**Work order:** The lines to retype are the one with "Open Scope Z_scope." and all that follow it to the end of the entries below; copy them exactly and nothing else.

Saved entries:
(* ===== verification/MotObject.v ===== *)
(** * MOT objects (src/src/base/backend/data/mot/mot_object.cpp)

    A MOT object (a slide, an EPG file) arrives as a header and numbered body
    segments, in any order and repeatedly.  [MotObject] is the class with its
    members; the signals it emits are returned as [mot_event]s.  [set_header]
    and [add_body_segment] return [None] when the code reads outside the
    segment it was handed. *)
From S2P Require Import Prelude BitExtractors BitFields Checked.
From stdpp Require Import sorting.
Open Scope Z_scope.

(** ** mot_content_types.h *)
Definition MOTCTBaseTypeMask : Z := 0x3f00.
Definition MOTCTSubTypeMask : Z := 0x00ff.
Definition MOTBaseTypeImage : Z := 0x02.
Definition getContentBaseType (ct : Z) : Z := Z.shiftr (Z.land ct MOTCTBaseTypeMask) 8.

(** ** Data *)
Record SHeaderCore := mk_core {
  initialized : bool;
  bodySize : Z;         (* 28 bits *)
  headerSize : Z;       (* 13 bits *)
  contentType : Z;      (* 6 bits *)
  contentSubType : Z    (* 9 bits *)
}.
Definition empty_core : SHeaderCore := mk_core false 0 0 0 0.

Definition get_content_type (h : SHeaderCore) : Z :=
  Z.lor (Z.land (Z.shiftl (contentType h) 8) MOTCTBaseTypeMask) (Z.land (contentSubType h) MOTCTSubTypeMask).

**Written answer:**
Open Scope Z_scope.

(** ** mot_content_types.h *)
Definition MOTCTBaseTypeMask : Z := 0x3f00.
Definition MOTCTSubTypeMask : Z := 0x00ff.
Definition MOTBaseTypeImage : Z := 0x02.
Definition getContentBaseType (ct : Z) : Z := Z.shiftr (Z.land ct MOTCTBaseTypeMask) 8.

(** ** Data *)
Record SHeaderCore := mk_core {
  initialized : bool;
  bodySize : Z;         (* 28 bits *)
  headerSize : Z;       (* 13 bits *)
  contentType : Z;      (* 6 bits *)
  contentSubType : Z    (* 9 bits *)
}.
Definition empty_core : SHeaderCore := mk_core false 0 0 0 0.

Definition get_content_type (h : SHeaderCore) : Z :=
  Z.lor (Z.land (Z.shiftl (contentType h) 8) MOTCTBaseTypeMask) (Z.land (contentSubType h) MOTCTSubTypeMask).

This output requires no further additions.